Cette décision historique s’inscrit dans le cadre d’un changement de paysage politique et social du pays visant à reconnaître et honorer ses diverses communautés autochtones, longtemps marginalisées et ignorées. Aujourd’hui, la Bolivie compte l’un des pourcentages les plus élevés d’autochtones au monde. Il existe 36 groupes autochtones reconnus (qui ont également été reconnus, avec leurs langues, dans la nouvelle constitution), dont les plus importants sont les Quechuas et les Aymaras, qui représentent au total jusqu’à 60 % de la population totale, selon certaines estimations.
« Le wiphala « C’est un emblème andin vieux de plusieurs siècles, symbolisant l’unité et l’égalité entre les divers groupes ethniques de Bolivie », a expliqué C.

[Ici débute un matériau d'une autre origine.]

Lemma validate_next_batch_inv b b' :
  validate_next_batch b = Ret tt b' ->
  (b_state b' = READY /\ cv_pushed b' = cv_pushed b)
  \/ (b_state b' = b_state b /\ cv_pushed b' = S (cv_pushed b))
  \/ (b_state b' = INITIAL /\ cv_pushed b' = S (cv_pushed b)).
Proof.
  unfold validate_next_batch. intros H.
  apply keeps_bind_inv in H as (vc & b1 & H & Hs1 & Hc1); [|keeps_auto].
  apply keeps_bind_inv in H as (tc & b2 & H & Hs2 & Hc2); [|keeps_auto].
  rewrite <- Hs1, <- Hs2, <- Hc1, <- Hc2. destruct (vc =? tc)%N.
  - apply bind_Ret_inv in H as (u & b3 & E3 & H). injection E3 as <- <-.
    apply keeps_bind_inv in H as (ok & b4 & H & Hs4 & Hc4); [|keeps_auto].
    destruct ok.
    + left. apply cl_ready in H as [-> ->]. rewrite Hs4, Hc4. done.
    + right. right. apply moves_reset in H as [-> ->]. rewrite Hc4. unfold cv_pushed. cbn. split; [done|lia].
  - apply keeps_bind_inv in H as (res & b3 & H & Hs3 & Hc3); [|keeps_auto].
    rewrite <- Hs3, <- Hc3. destruct (negb res.1).
    { right. right. apply moves_reset in H as [-> ->]. split; [done|lia]. }
    apply keeps_bind_inv in H as (ok & b4 & H & Hs4 & Hc4); [|keeps_auto].
    rewrite <- Hs4, <- Hc4. destruct ok.
    + right. left. apply bind_Ret_inv in H as (u & b5 & E5 & H). injection H as <-.
      apply pushes_emit in E5 as [? ?]. cbn. split; [done|]. unfold cv_pushed in *. cbn. lia.
    + right. right. apply moves_reset in H as [-> ->]. split; [done|lia].
Qed.

Lemma continue_validation_inv sibling b b' :
  continue_validation sibling b = Ret tt b' ->
  (b_state b = INITIAL \/ b_state b = VALIDATING)
  /\ cv_pushed b' = (cv_pushed b + waits_for_task (b_state b'))%nat.
Proof.
  unfold continue_validation. intros H. apply bind_Ret_inv in H as (st & b1 & E & H).
  injection E as <- <-. destruct (b_state b) eqn:Est; try discriminate.
  - split; [now left|]. apply keeps_bind_inv in H as (tc & b1 & H & Hs1 & <-); [|keeps_auto].
    destruct (0 <? tc)%N.
    { apply moves_start in H as [-> ->]. done. }
    destruct sibling as [ep|].
    + apply (moves_bind_r _ _ FETCHING_CHECKSUMS 0 0 (moves_set_state _)) in H as [-> ->]; [done|].
      intros _. apply pushes_keeps. keeps_auto.
    + apply (moves_bind_r _ _ READY 0 0 (moves_set_state _)) in H as [-> ->]; [done|].
      intros _. apply pushes_keeps. keeps_auto.
  - split; [now right|]. apply validate_next_batch_inv in H as [[-> ->]|[[-> ->]|[-> ->]]];
      rewrite ?Est; cbn; lia.
Qed.

Lemma on_block_record_inv br b b' :
  on_block_record br b = Ret tt b' ->
  b_state b = FETCHING_BLOCKS /\ cv_pushed b' = (cv_pushed b + waits_for_task (b_state b'))%nat.
Proof.
  unfold on_block_record. intros H. apply bind_Ret_inv in H as (st & b1 & E & H).
  injection E as <- <-. destruct (decide (b_state b = FETCHING_BLOCKS)) as [Hst|Hst].
  2:{ rewrite bool_decide_eq_false_2 in H by done. discriminate. }
  rewrite bool_decide_eq_true_2 in H by done. cbn [negb] in H. split; [done|].
  apply keeps_bind_inv in H as (dc & b1 & H & Hs1 & <-); [|keeps_auto].
  apply keeps_bind_inv in H as (rc & b2 & H & Hs2 & <-); [|keeps_auto].
  assert (b_state b2 = FETCHING_BLOCKS) as Hst2 by congruence.
  destruct (negb (br_success br)).
  - apply keeps_bind_inv in H as (tofetch & b3 & H & Hs3 & <-); [|keeps_auto].
    apply keeps_bind_inv in H as (nchecks & b4 & H & Hs4 & <-); [|keeps_auto].
    destruct (tofetch =? nchecks)%N, (negb (dc =? rc)%N);
      try (apply moves_reset in H as [-> ->]; done); try (apply moves_start in H as [-> ->]; done).
    assert (keeps (modify (set_b_blocks (tofetch + 1) dc) ;;; fetch_next_block)) as Hk
      by (unfold fetch_next_block; keeps_auto).
    apply Hk in H as [-> ->]. rewrite Hs4, Hs3, Hst2. cbn. lia.
  - apply keeps_bind_inv in H as (u & b3 & H & Hs3 & <-); [|destruct (_ && _); keeps_auto].
    apply keeps_bind_inv in H as (tofetch & b4 & H & Hs4 & <-); [|keeps_auto].
    injection H as <-. cbn. rewrite Hs4, Hs3, Hst2. unfold cv_pushed. cbn. lia.
Qed.
Definition calc_add_user (tr : Transaction) (user : bytes) : M B (bool * Transaction) :=
  let ct := consensusTimestamp (hedera_transaction tr) in
  let! x := gets b_child in
  match user_index x !! user with
  | Some _ => done_with USER_ALREADY_EXISTS tr
  | None =>
      let! rc := stor st_get_rec_count in
      child (set_user_index (map_insert user (mkUserInfo GradidoValue_zero rc ct) (user_index x))) ;;;
      done_with SUCCESS tr
  end.

(** Returning [false]: the transaction has to wait for its pair. *)
Definition wait_for_pair (group : bytes) (id : HederaTimestamp) (waiting : BlockchainGradido -> bool)
    (tr : Transaction) : M B (bool * Transaction) :=
  child (fun x => set_waiting group id (waiting x) x) ;;;
  emit (ExecOncePairedTransactionDone group id) ;;;
  ret (false, tr).

(** The transaction [paired_tr] is the one that is asked for. *)
Definition is_move_outbound (id : HederaTimestamp) (t : Transaction) : bool :=
  match body t with
  | TB_move_user_outbound mu => HederaTimestamp_eqb (paired_transaction_id (mu_paired mu)) id
  | _ => false
  end.
Definition is_outbound_transfer (id : HederaTimestamp) (t : Transaction) : bool :=
  match body t with
  | TB_outbound_transfer ot => HederaTimestamp_eqb (paired_transaction_id (ot_paired ot)) id
  | _ => false
  end.

(** [pt_seq_num] is not initialised when the pair is not found, and is
    used all the same. *)
Definition calc_move_user_inbound (tr : Transaction) (mu : MoveUser) : M B (bool * Transaction) :=
  let ct := consensusTimestamp (hedera_transaction tr) in
  let id := paired_transaction_id (mu_paired mu) in
  let! x := gets b_child in
  match user_index x !! mu_user mu with
  | Some _ => done_with USER_ALREADY_EXISTS tr
  | None =>
      match field_string (other_group (mu_paired mu)) with
      | None => undef
      | Some sender_group =>
          let found := bool_decide (bg_other_group x = sender_group) && is_move_outbound id (bg_paired_tr x) in
          let finish (tt' : option Transaction) : M B (bool * Transaction) :=
            match tt' with
            | None => wait_for_pair sender_group id (fun _ => true) tr
            | Some t =>
                if negb (bool_decide (tr_result t = SUCCESS)) then done_with OUTBOUND_TRANSACTION_FAILED tr
                else
                  let! rc := stor st_get_rec_count in
                  child (set_user_index (map_insert (mu_user mu)
                    (mkUserInfo (new_balance (mu_state mu)) rc ct) (user_index x))) ;;;
                  done_with SUCCESS tr
            end in
          if found then finish (Some (bg_paired_tr x))
          else
            match get_group_blockchain sender_group with
            | None => finish None
            | Some ib =>
                match ib_get_paired_transaction ib id with
                | None => undef
                | Some pt_seq_num => finish (ib_get_transaction ib pt_seq_num)
                end
            end
      end
  end.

Les sept couleurs comprennent le rouge (pour la Terre et l’homme andin), l’orange (pour la société et la culture), le jaune (pour l’énergie et la force), le blanc (pour le temps et le changement), le vert (pour les ressources naturelles et la richesse), le bleu (pour le cosmos) et le violet (pour le gouvernement andin et l’autodétermination).
La décision d’adopter deux drapeaux officiels n’a pas été sans susciter des controverses, suscitant des débats sur l’identité nationale et la mémoire historique. Certains ont fait valoir qu’il s’agissait d’une étape nécessaire vers la reconnaissance de la réalité multiculturelle de la Bolivie, tandis que d’autres y ont vu une mesure de division qui portait atteinte à l’unité nationale.
Néanmoins, les deux drapeaux de la Bolivie rappellent l’histoire complexe du pays et sa quête permanente d’inclusion.
« Les deux drapeaux sont des symboles importants de l’histoire et de la diversité culturelle de la Bolivie, nous rappelant de chérir et de respecter notre patrimoine », a déclaré Roxana C.
Dans un monde souvent divisé par des clivages ethniques, culturels et idéologiques, les deux drapeaux de la Bolivie sont une leçon de coexistence et de respect mutuel. Ils nous rappellent que l’identité nationale n’est pas monolithique mais multiforme, englobant une multitude de perspectives et d’expériences.